After undergraduate training at the University of Ghana, Legon, Ameka received his MA (1986) and PhD in 1991 from the Australian National University for a dissertation on the semantic, functional, and discourse-pragmatic aspects of the grammar of Ewe. Ameka has made seminal contributions to the cross-linguistic study of interjections, editing a highly influential special issue on 'the universal yet neglected part of speech'. Ameka has pioneered research on the interaction of grammar, culture, and social structure, using the framework of Natural Semantic Metalanguage to elucidate cultural scripts and interactional resources. A long-term research associate at the Max Planck Institute of Psycholinguistics, Ameka has led a large-scale comparative project on the semantics of locative predicates and contributed to cross-linguistic work on the expression of motion events. With Alan Dench and Nick Evans, he co-edited an influential collection on the art of grammar writing. One of his current projects is a collaborative field-based documentation of Gbe and Ghana Togo Mountain languages in their multilingual ecologies using ethnographic and experimental methods. Together with Deborah Hill he is co-editing a volume on language, linguistics and development practice.
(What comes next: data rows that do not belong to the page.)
(** What [val] holds at the end of [path]. *)
Fixpoint sub (val : MValue) (path : list nat) {struct path} : option MValue :=
  match path with
  | [] => Some val
  | i :: rest =>
    match val with
    | MStruct fields =>
      f ← fields !! i; let '(mkMField _ _ field) := f in sub field rest
    | MArray elems => elem ← elems !! i; sub elem rest
    | _ => None
    end
  end.

(** [val] with [new] at the end of [path]. *)
Fixpoint set (val : MValue) (path : list nat) (new : MValue) {struct path} : MValue :=
  match path with
  | [] => new
  | i :: rest =>
    match val with
    | MStruct fields =>
      MStruct (alter (fun f => let '(mkMField fieldName canSet field) := f in
                               mkMField fieldName canSet (set field rest new)) i fields)
    | MArray elems => MArray (alter (fun elem => set elem rest new) i elems)
    | _ => val
    end
  end.

(** Reading a place and writing to it. *)
Definition readAt (mem : Memory) (place : Place) : option MValue :=
  elems ← mem !! array place; elem ← elems !! index place; sub elem (path place).

Definition writeAt (mem : Memory) (place : Place) (new : MValue) : Memory :=
  alter (alter (fun elem => set elem (path place) new) (index place)) (array place) mem.

(** [Value.Field(i)] of a struct at [place]. *)
Definition FieldAt (place : Place) (i : nat) : Place :=
  mkPlace (array place) (index place) (path place ++ [i]).

(** [Value.Index(j)] of the array or the slice [val] at [place]: element
    [j] of an array is held in place, element [j] of a slice is element
    [low + j] of its backing array. *)
Definition IndexAt (val : MValue) (place : Place) (j : nat) : Place :=
  match val with
  | MSlice array low _ => mkPlace array (low + j) []
  | _ => FieldAt place j
  end.

(** [Value.Len]. *)
Definition Len (val : MValue) : nat :=
  match val with
  | MArray elems => length elems
  | MSlice _ _ len => len
  | _ => 0
  end.

Section Binder.
Context `{tables : Unicode.CaseTables}.
Variable env : gmap string string.

(** The block under the comment "leaf nodes", for the value [val] that
    is at [place]. *)
Definition loadLeaf (mem : Memory) (place : Place) (val : MValue)
    (environmentKey : string) : Memory * option Error :=
  match LookupEnv env environmentKey with
  | Some environmentValue =>
    match val with
    | MString _ => (writeAt mem place (MString environmentValue), None)
    | MInt k _ =>
      match Strconv.Atoi environmentValue with
      | inr err => (mem, Some (IntError environmentKey err))
      | inl n => (writeAt mem place (MInt k (wrap (intBits k) n)), None)
      end
    | MBool _ =>
      match Strconv.ParseBool environmentValue with
      | inr err => (mem, Some (BoolError environmentKey err))
      | inl b => (writeAt mem place (MBool b), None)
      end
    | _ => (mem, Some (UnsupportedError environmentKey (Kind_of val)))
    end
  | None => (mem, None)
  end.

(** The loop over the fields of the struct at [place], from field [i] on,
    [fields] being the fields from there on. *)
Definition loadFields (rec : Memory -> Place -> string -> option (Memory * option Error))
    (environmentKey : string) (place : Place)
    : Memory -> nat -> list MField -> option (Memory * option Error) :=
  fix loop (mem : Memory) (i : nat) (fields : list MField) {struct fields}
      : option (Memory * option Error) :=
    match fields with
    | [] => Some (mem, None)
    | mkMField fieldName canSet _ :: rest =>
      if negb canSet then loop mem (S i) rest
      else
        '(mem1, err) ← rec mem (FieldAt place i)
                         (camelToUpperSnakeCase fieldName environmentKey);
        match err with
        | Some err => Some (mem1, Some err)
        | None => loop mem1 (S i) rest
        end
    end.

(** The loop over the elements of the array or the slice [val] at
    [place], from element [j] on, with [todo] elements left. *)
Definition loadElems (rec : Memory -> Place -> string -> option (Memory * option Error))
    (environmentKey : string) (val : MValue) (place : Place)
    : Memory -> nat -> nat -> option (Memory * option Error) :=
  fix loop (mem : Memory) (j todo : nat) {struct todo} : option (Memory * option Error) :=
    match todo with
    | O => Some (mem, None)
    | S todo' =>
      '(mem1, err) ← rec mem (IndexAt val place j) environmentKey;
      match err with
      | Some err => Some (mem1, Some err)
      | None => loop mem1 (S j) todo'
      end
    end.

(** [loadRecursive] on the value at [place], for calls nested at most
    [depth] deep.  It gives the memory as the call leaves it and the error,
    if any.  A call that would nest deeper gives nothing: on a target that
    reaches itself through a slice the Go function does not return.
    Nothing is given either for a place that is not in the memory, which is
    not a state of a Go program. *)
Fixpoint loadRecursive (depth : nat) (mem : Memory) (place : Place)
    (environmentKey : string) : option (Memory * option Error) :=
  match depth with
  | O => None
  | S depth =>
    val ← readAt mem place;
    '(mem1, err) ← match val with
                   | MStruct fields =>
                     loadFields (loadRecursive depth) environmentKey place mem 0 fields
                   | MArray _ | MSlice _ _ _ =>
                     loadElems (loadRecursive depth) environmentKey val place mem 0 (Len val)
                   | _ => Some (mem, None)
                   end;
    match err with
    | Some err => Some (mem1, Some err)
    | None => Some (loadLeaf mem1 place val environmentKey)
    end
  end.

(** [LoadFromEnvironment(pt, prefix)], for the place [pt] that the
    pointer points to. *)
Definition LoadFromEnvironment (depth : nat) (mem : Memory) (pt : Place)
    (prefix : string) : option (Memory * option Error) :=
  '(mem', err) ← loadRecursive depth mem pt prefix;
  match err with
  | Some err => Some (mem', Some err)
  | None => Some (mem', None)
  end.

End Binder.

(** *** Targets without sharing

    The nesting of the calls of [loadRecursive] on a value. *)
Definition fieldsHeight (rec : Value -> nat) : list Field -> nat :=
  fix loop (fields : list Field) : nat :=
    match fields with
    | [] => 0
    | mkField _ _ field :: rest => Nat.max (rec field) (loop rest)
    end.

Definition elemsHeight (rec : Value -> nat) : list Value -> nat :=
  fix loop (elems : list Value) : nat :=
    match elems with
    | [] => 0
    | elem :: rest => Nat.max (rec elem) (loop rest)
    end.

Fixpoint height (val : Value) : nat :=
  match val with
  | VStruct fields => S (fieldsHeight height fields)
  | VArray elems | VSlice elems => S (elemsHeight height elems)
  | _ => 0
  end.

(** [Unshared mem mval val owned]: in the memory [mem], every slice
    reached from [mval] lies in a backing array of its own, these backing
    arrays are the arrays [owned], and [mval] with the elements of its
    slices read from them is the tree [val]. *)
Inductive Unshared (mem : Memory) : MValue -> Value -> gset nat -> Prop :=
| Unshared_bool (b : bool) : Unshared mem (MBool b) (VBool b) ∅
| Unshared_int (k : IntKind) (n : Z) : Unshared mem (MInt k n) (VInt k n) ∅
| Unshared_string (s : string) : Unshared mem (MString s) (VString s) ∅
| Unshared_other (k : OtherKind) : Unshared mem (MOther k) (VOther k) ∅
| Unshared_struct (mfields : list MField) (fields : list Field) (owned : gset nat) :
    UnsharedFields mem mfields fields owned ->
    Unshared mem (MStruct mfields) (VStruct fields) owned
| Unshared_array (melems : list MValue) (elems : list Value) (owned : gset nat) :
    UnsharedElems mem melems elems owned ->
    Unshared mem (MArray melems) (VArray elems) owned
| Unshared_slice (array : nat) (below window above : list MValue)
    (elems : list Value) (owned : gset nat) :
    mem !! array = Some (below ++ window ++ above)%list ->
    UnsharedElems mem window elems owned ->
    array ∉ owned ->
    Unshared mem (MSlice array (length below) (length window)) (VSlice elems)
      ({[ array ]} ∪ owned)
with UnsharedFields (mem : Memory) : list MField -> list Field -> gset nat -> Prop :=
| UnsharedFields_nil : UnsharedFields mem [] [] ∅
| UnsharedFields_cons (fieldName : string) (canSet : bool) (mfield : MValue)
    (field : Value) (mrest : list MField) (rest : list Field) (owned owned' : gset nat) :
    Unshared mem mfield field owned ->
    UnsharedFields mem mrest rest owned' ->
    owned ## owned' ->
    UnsharedFields mem (mkMField fieldName canSet mfield :: mrest)
      (mkField fieldName canSet field :: rest) (owned ∪ owned')
with UnsharedElems (mem : Memory) : list MValue -> list Value -> gset nat -> Prop :=
| UnsharedElems_nil : UnsharedElems mem [] [] ∅
| UnsharedElems_cons (melem : MValue) (elem : Value) (mrest : list MValue)
    (rest : list Value) (owned owned' : gset nat) :
    Unshared mem melem elem owned ->
    UnsharedElems mem mrest rest owned' ->
    owned ## owned' ->
    UnsharedElems mem (melem :: mrest) (elem :: rest) (owned ∪ owned').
Ameka is editor of the Journal of African Languages and Linguistics together with Azeb Amha. Since 2015, Ameka is President of the World Congress of African Linguistics (WOCAL) and of the Netherlands Association of African Studies (NVAS). He also serves on the Executive Council of the West African Linguistics Society (WALS).
BERNARD COMRIE
Bernard Comrie studied Modern and Medieval Languages and Linguistics at the University of Cambridge, taking his Ph.D. in 1972. Having taught previously at the University of Cambridge and the University of Southern California and served as Director of the Department of Linguistics at the Max Planck Institute for Evolutionary Anthropology, Leipzig, he is currently Distinguished Professor of Linguistics at the University of California, Santa Barbara.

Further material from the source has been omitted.